*** MATERIAL FOR THE TASK

Lemma emits_try_except {A : Type} Q (m : M A) handled (h : M A) :
  emits Q m -> emits Q h -> emits Q (try_except m handled h).
Proof.
  intros Hm Hh w. specialize (Hm w). unfold try_except.
  destruct (m w) as [[[a|e] w1] t1]; [done|].
  destruct (handled e); [|done]. specialize (Hh w1).
  destruct (h w1) as [[r w2] t2]. by apply Forall_app.
Qed.

Lemma emits_for_each {A : Type} Q (l : list A) (body : A -> M unit) :
  (forall x, emits Q (body x)) -> emits Q (for_each l body).
Proof.
  intros Hb. induction l as [|x l IH]; simpl; [apply emits_ret|].
  by apply emits_bind.
Qed.

Lemma emits_send Q net rq : Q (EvRequest rq) -> emits Q (send net rq).
Proof.
  intros HQ w. unfold send. destruct (net _ _); by repeat constructor.
Qed.

Lemma plain_client_has_no_retry_strategy url m hs j timeout :
  retry_policy {| req_client := ViaRequests; req_method := m; req_url := url;
                  req_headers := hs; req_json := j; req_timeout := timeout |}
  <> Some retry_strategy.
Proof.
  unfold retry_policy, get_adapter. simpl.
  destruct (startswith _ _); [done|]. by destruct (startswith _ _).
Qed.

Lemma mounted_policy s url :
  mounted s -> startswith (lower url) (lower "https://") = true ->
  max_retries <$> get_adapter s url = Some retry_strategy.
Proof.
  intros Hs Hurl. unfold get_adapter. rewrite Hs.
  cbn [List.find fst]. by rewrite Hurl.
Qed.

Lemma configured_session_post net s url hs j timeout :
  mounted s -> startswith (lower url) (lower "https://") = true ->
  emits call_as_configured (session_post net s url hs j timeout).
Proof. intros Hs Hurl. apply emits_send. by apply mounted_policy. Qed.

Lemma configured_session_get net s url timeout :
  mounted s -> startswith (lower url) (lower "https://") = true ->
  emits call_as_configured (session_get net s url timeout).
Proof. intros Hs Hurl. apply emits_send. by apply mounted_policy. Qed.

Lemma configured_send_webhook net embed :
  emits call_as_configured (send_webhook net embed).
Proof.
  intros w. rewrite send_webhook_run. repeat constructor.
  apply plain_client_has_no_retry_strategy.
Qed.

Lemma emits_raise_for_status Q r : emits Q (raise_for_status r).
Proof. unfold raise_for_status. destruct (_ && _); intros w; constructor. Qed.

Lemma emits_json Q r : emits Q (json r).
Proof. unfold json. destruct (body r); intros w; constructor. Qed.

Lemma emits_sleep Q n : Q (EvSleep n) -> emits Q (sleep n).
Proof. intros HQ w. by repeat constructor. Qed.

Lemma emits_get_last_states Q : emits Q get_last_states.
Proof. intros w. constructor. Qed.

Lemma emits_set_last_state Q k v : emits Q (set_last_state k v).
Proof. intros w. constructor. Qed.

Create HintDb emits.
#[local] Hint Resolve emits_ret emits_lift emits_raise emits_bind emits_if
  emits_try_except emits_for_each emits_raise_for_status emits_json
  emits_get_last_states emits_set_last_state configured_send_webhook : emits.

Section Configured.
Variable net : network.
Variable s : Session.
Hypothesis Hs : mounted s.

Lemma configured_get_presence ids :
  emits call_as_configured (get_presence net s ids).
Proof.
  unfold get_presence. apply emits_try_except; [|auto with emits].
  apply emits_bind; [by apply configured_session_post|auto with emits].
Qed.

Lemma configured_get_game_info uni :
  emits call_as_configured (get_game_info net s uni).
Proof.
  unfold get_game_info. apply emits_try_except; [|auto with emits].
  apply emits_bind; [by apply configured_session_get|auto 10 with emits].
Qed.

Lemma configured_get_user_info u :
  emits call_as_configured (get_user_info net s u).
Proof.
  unfold get_user_info. apply emits_try_except; [|auto with emits].
  apply emits_bind; [by apply configured_session_get|auto 10 with emits].
Qed.

#[local] Hint Resolve configured_get_presence configured_get_game_info
  configured_get_user_info : emits.

Lemma configured_process_presence presence :
  emits call_as_configured (process_presence net s presence).
Proof.
  unfold process_presence. auto 20 with emits.
Qed.

Lemma configured_cycle ids : emits call_as_configured (cycle net s ids).
Proof.
  unfold cycle.
  apply emits_bind; [auto with emits|intros presences].
  apply emits_bind; [auto with emits|intros records].
  apply emits_bind; [|intros; by apply emits_sleep].
  apply emits_for_each, configured_process_presence.
Qed.

Lemma configured_loop n ids : emits call_as_configured (loop net n s ids).
Proof.
  induction n as [|n IH]; simpl; [auto with emits|].
  apply emits_bind; [apply configured_cycle|done].
Qed.

End Configured.

Lemma create_authenticated_session_mounted net w session w1 t1 :
  create_authenticated_session net w = (Ok session, w1, t1) -> mounted session.
Proof.
  unfold create_authenticated_session.
  intros (hs & w2 & t2 & t3 & _ & [= <- _ _] & _)%bind_inv_ok. reflexivity.
Qed.

Lemma configured_create_authenticated_session net :
  emits call_as_configured (create_authenticated_session net).
Proof.
  unfold create_authenticated_session.
  apply emits_bind; [|auto with emits].
  apply emits_try_except; [|auto with emits].
  apply emits_bind.
  - by apply configured_session_post.
  - intros r. destruct (status_code r =? 403), (header r "x-csrf-token"); auto with emits.
Qed.

(** C5 (amended).  Every call made through the session (the CSRF seed
    request and the three fetches) runs under the retry policy with 3
    retries, backoff factor 1, statuses 429, 500, 502, 503, 504 and methods
    HEAD, GET, OPTIONS, POST; the only other calls are the POSTs to the
    webhook, which go out through [requests.post] and not under it. *)
Theorem session_calls_run_under_retry_policy net users_json n w :
  Forall call_as_configured (main net users_json n w).2.
Proof.
  revert w. change (emits call_as_configured (main net users_json n)).
  unfold main.
  apply (emits_bind_post _ mounted).
  - apply create_authenticated_session_mounted.
  - apply configured_create_authenticated_session.
  - intros session Hs. apply emits_if; [auto with emits|].
    apply emits_bind; [intros w; constructor|intros _].
    by apply configured_loop.
Qed.

(** ** One round of the loop *)

(** C8.  A round whose presence fetch comes back empty, be it an empty
    answer or the fallback of a failed fetch, ends normally, leaves
    [last_states] as it was and sends no notification. *)
Theorem empty_presence_result_changes_nothing net s ids w :
  (exists presences, (get_presence net s ids w).1.1 = Ok presences /\
                     iterate presences = Ok []) \/
  fetch_failed (net (clock w) (presence_request s ids)) = true ->
  let run := cycle net s ids w in
  run.1.1 = Ok tt /\ last_states run.1.2 = last_states w /\ notifications run.2 = [].
Proof.
  intros H.
  assert (exists presences, get_presence net s ids w
            = (Ok presences, tick w, [EvRequest (presence_request s ids)]) /\
          iterate presences = Ok []) as (presences & Hrun & Hiter).
  { destruct H as [(presences & Hres & Hiter)|Hfail].
    - destruct (get_presence_run net s ids w) as [r Hrun]. rewrite Hrun in Hres.
      simpl in Hres. subst r. by exists presences.
    - exists (PList []). split; [by apply get_presence_failed|done]. }
  unfold cycle, bind. rewrite Hrun, Hiter. by simpl.
Qed.

(** C9.  A record without [userPresenceType] is read as state 0.  When 0
    differs from the table's entry and the profile fetch returns, the body
    runs to its end, sends the one "is Offline" notification and files 0
    under the user. *)
Theorem missing_presence_type_reads_as_offline net s d uid w username display_name w1 t1 :
  dict_lookup "userId" d = Some uid ->
  dict_lookup "userPresenceType" d = None ->
  let user_id := py_str uid in
  py_ne (PInt 0) (default PNone (last_states w !! user_id)) = true ->
  get_user_info net s user_id w = (Ok (username, display_name), w1, t1) ->
  exists w' t,
    process_presence net s (PDict d) w = (Ok tt, w', t) /\
    notifications t
    = [PDict [("title", PStr (py_str (py_or (py_or display_name username) (PStr user_id))
                               +:+ " is Offline"));
              ("color", PInt 0xFF0000)]] /\
    last_states w' = <[user_id := PInt 0]> (last_states w).
Proof.
  intros Huid Hnone user_id Hne Hu.
  destruct (get_user_info_run net s user_id w) as [ru Hu'].
  rewrite Hu' in Hu. injection Hu as -> <- <-.
  unfold process_presence. simpl getitem. rewrite Huid, bind_lift_ok.
  simpl get. rewrite Hnone, bind_lift_ok, bind_get_last_states.
  fold user_id. change (default (PInt 0) None) with (PInt 0). rewrite Hne.
  unfold bind. rewrite Hu'. change (py_eq (PInt 0) (PInt 0)) with true. cbv iota.
  rewrite send_webhook_run. simpl.
  by eexists _, _.
Qed.

(** ** Users without a record in a round *)

Lemma process_presence_other_key net s presence w r w' t u :
  record_user presence <> Some u ->
  process_presence net s presence w = (r, w', t) ->
  last_states w' !! u = last_states w !! u.
Proof.
  unfold record_user. intros Hu Hrun.
  destruct (getitem presence "userId") as [uid|e] eqn:Hget.
  - destruct presence as [| | | | | |d]; try done. simpl in Hget.
    destruct (dict_lookup "userId" d) as [uid'|] eqn:Huid; [|done].
    injection Hget as ->.
    rewrite (process_presence_table _ _ _ _ _ _ _ _ Huid Hrun).
    destruct r; [|done]. destruct (py_ne _ _); [|done].
    apply lookup_insert_ne. congruence.
  - unfold process_presence in Hrun. rewrite Hget, bind_lift_raise in Hrun.
    by injection Hrun as _ <- _.
Qed.

Lemma for_each_other_key {A : Type} (l : list A) (body : A -> M unit) u :
  (forall x, x ∈ l -> forall w r w' t,
     body x w = (r, w', t) -> last_states w' !! u = last_states w !! u) ->
  forall w r w' t,
    for_each l body w = (r, w', t) -> last_states w' !! u = last_states w !! u.
Proof.
  induction l as [|x l IH]; intros Hbody w r w' t Hrun.
  - by injection Hrun as _ <- _.
  - simpl in Hrun.
    apply bind_inv in Hrun as [(e & H & _)|([] & w1 & t1 & t2 & H1 & H2 & _)].
    + eapply Hbody; [left|done].
    + etrans; [eapply IH; [|done]|eapply Hbody; [left|done]].
      intros y Hy. apply Hbody. by right.
Qed.

(** The notifications of a loop are those of its iterations, in order. *)
Lemma notifications_for_each {A : Type} (l : list A) (body : A -> M unit) w :
  notifications (for_each l body w).2
  = flat_map (fun it => notifications (snd it)) (iterations l body w).
Proof.
  revert w. induction l as [|x l IH]; intros w; [done|].
  simpl. unfold bind. destruct (body x w) as [[[[]|e] w1] t1]; simpl.
  - rewrite <- IH. destruct (for_each l body w1) as [[r w2] t2]. simpl.
    apply notifications_app.
  - by rewrite app_nil_r.
Qed.

Lemma notifications_for_absent u (its : list (value * list event)) :
  (forall it, it ∈ its -> record_user (fst it) <> Some u) ->
  notifications_for u its = [].
Proof.
  intros Hits. unfold notifications_for.
  induction its as [|it its IH]; [done|]. simpl.
  rewrite IH; [|intros ??; apply Hits; by right].
  destruct (decide _) as [Heq|]; [|done]. by destruct (Hits it (list_elem_of_here _ _)).
Qed.

(** Each iteration is a run of the body. *)
Lemma iterations_runs {A : Type} (l : list A) (body : A -> M unit) w it :
  it ∈ iterations l body w -> exists w0 r w', body (fst it) w0 = (r, w', snd it).
Proof.
  revert w. induction l as [|x l IH]; intros w; simpl; [by intros ?%elem_of_nil|].
  destruct (body x w) as [[[[]|e] w1] t1] eqn:Hrun.
  - intros [->|H]%elem_of_cons; [by exists w, (Ok tt), w1|by eapply IH].
  - intros ->%list_elem_of_singleton. by exists w, (Raise e), w1.
Qed.

Lemma iterations_elements {A : Type} (l : list A) (body : A -> M unit) w it :
  it ∈ iterations l body w -> fst it ∈ l.
Proof.
  revert w. induction l as [|x l IH]; intros w; simpl; [by intros ?%elem_of_nil|].
  destruct (body x w) as [[[[]|e] w1] t1].
  - intros [->|H]%elem_of_cons; [left|right; by eapply IH].
  - intros ->%list_elem_of_singleton. left.
Qed.

(** C10.  In a round, a user none of whose records came back keeps the
    table entry the round started with, and none of the round's
    notifications, each of which belongs to one iteration of the loop, was
    sent for that user. *)
Theorem user_without_record_is_left_alone net s ids w presences w1 t1 records u :
  get_presence net s ids w = (Ok presences, w1, t1) ->
  iterate presences = Ok records ->
  (forall presence, presence ∈ records -> record_user presence <> Some u) ->
  let run := cycle net s ids w in
  let its := iterations records (process_presence net s) w1 in
  last_states run.1.2 !! u = last_states w !! u /\
  notifications run.2 = flat_map (fun it => notifications (snd it)) its /\
  notifications_for u its = [].
Proof.
  intros Hrun Hiter Habsent run its.
  destruct (get_presence_run net s ids w) as [r Hrun'].
  rewrite Hrun' in Hrun. injection Hrun as -> <- <-.
  pose proof (notifications_for_each records (process_presence net s) (tick w)) as Hn.
  assert (forall r w' t, for_each records (process_presence net s) (tick w) = (r, w', t) ->
            last_states w' !! u = last_states w !! u) as Hframe.
  { intros r w' t H.
    apply (for_each_other_key records (process_presence net s) u) in H; [done|].
    intros p Hp w0 r0 w0' t0. by apply process_presence_other_key, Habsent. }
  subst run its. unfold cycle, bind. rewrite Hrun', Hiter. simpl.
  destruct (for_each records (process_presence net s) (tick w)) as [[[[]|e] w2] t2] eqn:Hloop;
    simpl in *.
  - split_and!; [by eapply Hframe| |].
    + by rewrite notifications_app, <- Hn, app_nil_r.
    + apply notifications_for_absent.
      intros it Hit. by apply Habsent, (iterations_elements _ _ _ _ Hit).
  - split_and!; [by eapply Hframe|done|].
    apply notifications_for_absent.
    intros it Hit. by apply Habsent, (iterations_elements _ _ _ _ Hit).
Qed.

******

TASK TO COMPLETE:
From the line that has "Lemma emits_raise_for_status Q" through the line that has "Create HintDb emits.", copy every line exactly as it appears above, and leave out all others.

RESULT:
Lemma emits_raise_for_status Q r : emits Q (raise_for_status r).
Proof. unfold raise_for_status. destruct (_ && _); intros w; constructor. Qed.

Lemma emits_json Q r : emits Q (json r).
Proof. unfold json. destruct (body r); intros w; constructor. Qed.

Lemma emits_sleep Q n : Q (EvSleep n) -> emits Q (sleep n).
Proof. intros HQ w. by repeat constructor. Qed.

Lemma emits_get_last_states Q : emits Q get_last_states.
Proof. intros w. constructor. Qed.

Lemma emits_set_last_state Q k v : emits Q (set_last_state k v).
Proof. intros w. constructor. Qed.

Create HintDb emits.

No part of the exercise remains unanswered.